A articulação política cabe a Kassab, que é reconhecido pela habilidade na negociação e foi padrinho de Tarcísio durante a campanha --tendo emplacado muito mais aliados no governo do que o patrocinador original da candidatura, o ex-presidente Jair Bolsonaro (PL).
Aliados e opositores de Tarcísio esperam um governo com a cara de Kassab para os próximos quatro anos. O protagonismo do secretário ficou evidente no beija-mão na cerimônia de posse, no último dia 1º, e no tratamento que tem recebido dos pares.

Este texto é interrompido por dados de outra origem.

(** * ytdlp_services.py: stream selection and retrieval engine

    A shallow embedding of [YouTubeStreamExtractor]
    (android/src/main/python/ytdlp_services.py) and the properties of its
    selection policy, retry loop, status probe and unified orchestrator.

    Modelling conventions.
    - Python [str] is [string]; the text is ASCII (code points below 128),
      which is what quality tokens, codec identifiers and the provider's
      messages are made of.
    - Python [int] is [Z].  Python [float] (bitrates, the retry delay) is
      [Q]: finite values compared and subtracted exactly; NaN and rounding
      are outside the model.
    - A dict key of a provider descriptor is a [field]: missing, present
      with [None], or present with a value of the provider's documented
      type.
    - Exceptions, diagnostics, the provider and the sleeps are explicit:
      a computation returns a value or raises, and leaves a trace of
      events.  The f-strings of the source are kept as lists of literal
      and interpolated parts.
    - The state threaded through a computation is the memo table that
      [functools.lru_cache] keeps for [_parse_quality].
    - The two workers of the unified call share nothing but that table;
      they are run one after the other, and whether the wait for a
      worker runs out is an input of the model.
    - [PerformanceMonitor] is a record of its two attributes; the value
      of the clock is an input of each call, and the lines it prints are
      the result next to the new state. *)

From Stdlib Require Import QArith Qabs Lqa.
From Stdlib Require Import Ascii String DecimalString DecimalPos.
From Stdlib Require SpecFloat.
From stdpp Require Import gmap strings list fin_maps.

Local Open Scope Z_scope.

(** ** Python built-ins used by the module *)

Module Py.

Na quinta-feira, por exemplo, secretários estaduais e municipais esperavam pelo governador enquanto tomavam café num corredor do palácio. Quando Kassab se aproximou, as diferentes rodas de conversa imediatamente se dissiparam na medida em que um único círculo de políticos se formou ao redor do secretário.
A primeira semana de Tarcísio destoa da de João Doria, em 2019, que teve uma série de entrevistas para a imprensa e uma visita à obra de um hospital. Aliados do novo governador dizem que ele seguirá uma linha mais discreta.

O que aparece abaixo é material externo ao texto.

Definition query2libraries : gmap (list string) (list string) :=
  list_to_map [
    ([], ["libhdf5"]);
    (["cxx"; "fortran"; "hl"; "java"],
     ["libhdf5_hl_fortran"; "libhdf5_hl_f90cstub"; "libhdf5_hl_cpp";
      "libhdf5_hl"; "libhdf5_fortran"; "libhdf5_f90cstub"; "libhdf5_java";
      "libhdf5"]);
    (["cxx"; "hl"], ["libhdf5_hl_cpp"; "libhdf5_hl"; "libhdf5"]);
    (["fortran"; "hl"],
     ["libhdf5_hl_fortran"; "libhdf5_hl_f90cstub"; "libhdf5_hl";
      "libhdf5_fortran"; "libhdf5_f90cstub"; "libhdf5"]);
    (["hl"], ["libhdf5_hl"; "libhdf5"]);
    (["cxx"; "fortran"],
     ["libhdf5_fortran"; "libhdf5_f90cstub"; "libhdf5_cpp"; "libhdf5"]);
    (["cxx"], ["libhdf5_cpp"; "libhdf5"]);
    (["fortran"], ["libhdf5_fortran"; "libhdf5_f90cstub"; "libhdf5"]);
    (["java"], ["libhdf5_java"; "libhdf5"])
  ].

(** [query_parameters] is [self.spec.last_query.extra_parameters]. *)
Definition libs (b : Build) (query_parameters : list string) : libs_result :=
  let shared := satisfies (spec (pkg b)) [Enabled shared] in
  let key := sorted query_parameters in
  match query2libraries !! key with
  | Some libraries => find_libraries libraries (prefix b) shared true
  | None => KeyError key
  end.

(** The queries the table has an entry for, in words: distinct
    parameters among the four known ones, not three in number, [java]
    only alone or with all the others. *)
Definition query_supported (q : list string) : Prop :=
  NoDup q
  ∧ (∀ x, x ∈ q -> x ∈ ["cxx"; "fortran"; "hl"; "java"])
  ∧ length q ≠ 3
  ∧ ("java" ∈ q -> length q = 1 ∨ length q = 4).

(** *** [cmake_args] *)

(** The value of a CMake definition: [BOOL] for a Python [bool], [STRING]
    for text. *)
Inductive cmake_value : Type :=
| BOOL (on : bool)
| STRING (text : string).

(** [self.define(cmake_var, value)]: one definition for the command line
    of CMake, kept as the variable and its typed value. *)
Definition define (cmake_var : string) (value : cmake_value)
  : string * cmake_value :=
  (cmake_var, value).

(** [self.define_from_variant(cmake_var, variant)] for a boolean
    variant. *)
Definition define_from_variant (cmake_var : string) (variant : bool)
  : string * cmake_value :=
  define cmake_var (BOOL variant).

(** The value CMake gets for [cmake_var] from a list of definitions. *)
Fixpoint defined_as (cmake_var : string) (args : list (string * cmake_value))
  : option cmake_value :=
  match args with
  | [] => None
  | (name, value) :: rest =>
      if decide (name = cmake_var) then Some value
      else defined_as cmake_var rest
  end.

(** The definitions every build gets, in the order of the list the
    hook starts from. *)
Definition base_args (b : Build) : list (string * cmake_value) :=
  let spec := spec (pkg b) in
  [
    (* Always enable this option. *)
    define "ALLOW_UNSUPPORTED" (BOOL true);
    (* Speed-up the building by skipping the examples: *)
    define "HDF5_BUILD_EXAMPLES" (BOOL false);
    define "BUILD_TESTING"
      (BOOL (run_tests b
             || (version_satisfies b "1.8.22"
                 && satisfies spec [Enabled shared] && tools b)));
    define "HDF5_ENABLE_Z_LIB_SUPPORT" (BOOL true);
    define_from_variant "HDF5_ENABLE_SZIP_SUPPORT" (szip b);
    define_from_variant "HDF5_ENABLE_SZIP_ENCODING" (szip b);
    define_from_variant "BUILD_SHARED_LIBS" (shared spec);
    define "ONLY_SHARED_LIBS" (BOOL false);
    define_from_variant "HDF5_ENABLE_PARALLEL" (mpi spec);
    define_from_variant "HDF5_ENABLE_THREADSAFE" (threadsafe b);
    define_from_variant "HDF5_BUILD_HL_LIB" (hl b);
    define_from_variant "HDF5_BUILD_CPP_LIB" (cxx spec);
    define_from_variant "HDF5_BUILD_FORTRAN" (fortran spec);
    define_from_variant "HDF5_BUILD_JAVA" (java b);
    define_from_variant "HDF5_BUILD_TOOLS" (tools b)
  ].

(** Returns the warnings given with [tty.warn] and the arguments. *)
Definition cmake_args (b : Build)
  : list string * list (string * cmake_value) :=
  let self := pkg b in
  let spec := spec self in
  let warnings :=
    if satisfies spec [VersionUpto [1; 8; 15]%N; Enabled shared]
    then ["hdf5@:1.8.15+shared does not produce static libraries"]
    else [] in
  let args := base_args b in
  let api := api b in
  let args :=
    if bool_decide (api ≠ "default")
    then (args ++ [define "DEFAULT_API_VERSION" (STRING api)])%list
    else args in
  let args :=
    if satisfies spec [Enabled mpi] then
      let args :=
        (args ++ [define "CMAKE_C_COMPILER" (STRING (mpicc spec))])%list in
      let args :=
        if satisfies spec [Enabled cxx]
        then (args ++ [define "CMAKE_CXX_COMPILER" (STRING (mpicxx b))])%list
        else args in
      if satisfies spec [Enabled fortran]
      then (args ++ [define "CMAKE_Fortran_COMPILER" (STRING (mpifc b))])%list
      else args
    else args in
  let args :=
    (* work-around for the install location of the CMake files *)
    if version_satisfies b "1.10.8,1.13.0"
    then (args ++ [define "HDF5_INSTALL_CMAKE_DIR"
                     (STRING "share/cmake/hdf5")])%list
    else args in
  (warnings, args).

(** *** [setup_build_environment], under [when('@:1.8.21,1.10.0:1.10.5+szip')] *)

(** [env.set(name, value)], on the variables the build will see. *)
Definition env_set (name value : string) (env : gmap string string)
  : gmap string string :=
  <[name := value]> env.

(** Outside its [when] condition the hook is the default one, which
    sets nothing. *)
Definition setup_build_environment (b : Build) (env : gmap string string)
  : gmap string string :=
  if version_satisfies b ":1.8.21,1.10.0:1.10.5" && szip b
  then env_set "SZIP_INSTALL" (szip_prefix b) env
  else env.

(** *** [check_install], run after [install] when [run_tests] is set *)

Definition check_install (env : Env) (b : Build) : M unit :=
  if run_tests b then _check_install env (pkg b) else mret ().

(** *** [url_for_version] *)

Definition url : string :=
  "https://support.hdfgroup.org/ftp/HDF5/releases/hdf5-1.10/hdf5-1.10.7/src/hdf5-1.10.7.tar.gz".

Definition list_url : string :=
  "https://support.hdfgroup.org/ftp/HDF5/releases".

Definition list_depth : nat := 3.

(** [url.format(version.up_to(2), version)] *)
Definition url_for_version (version : Version.t) : string :=
  "https://support.hdfgroup.org/ftp/HDF5/releases/hdf5-"
    +:+ Version.str (Version.up_to 2 version)
    +:+ "/hdf5-" +:+ Version.str version
    +:+ "/src/hdf5-" +:+ Version.str version +:+ ".tar.gz".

Como o antecessor Rodrigo, Tarcísio despacha do gabinete dedicado ao governador, no segundo andar do palácio. Doria havia transferido seu escritório para dentro da área residencial e deixado o espaço original do governador para o então vice, Rodrigo --que se manteve ali ao assumir o cargo.
O gabinete do vice-governador fica imediatamente abaixo, no primeiro andar. A sala agora ocupada por Felicio Ramuth (PSD) era, na época de Doria, emprestada ao então secretário da Fazenda Henrique Meirelles.
Como mostrou a Folha em 2019, Doria pintou o palácio de cinza e preto, encobrindo piso e portas tradicionais de madeira, e alterou a decoração com móveis modernos e quadros de fotografias em preto e branco.
Meirelles, no entanto, não autorizou a reforma em sua sala, que hoje é a única preservada com o estilo original --que Felicio pretende manter.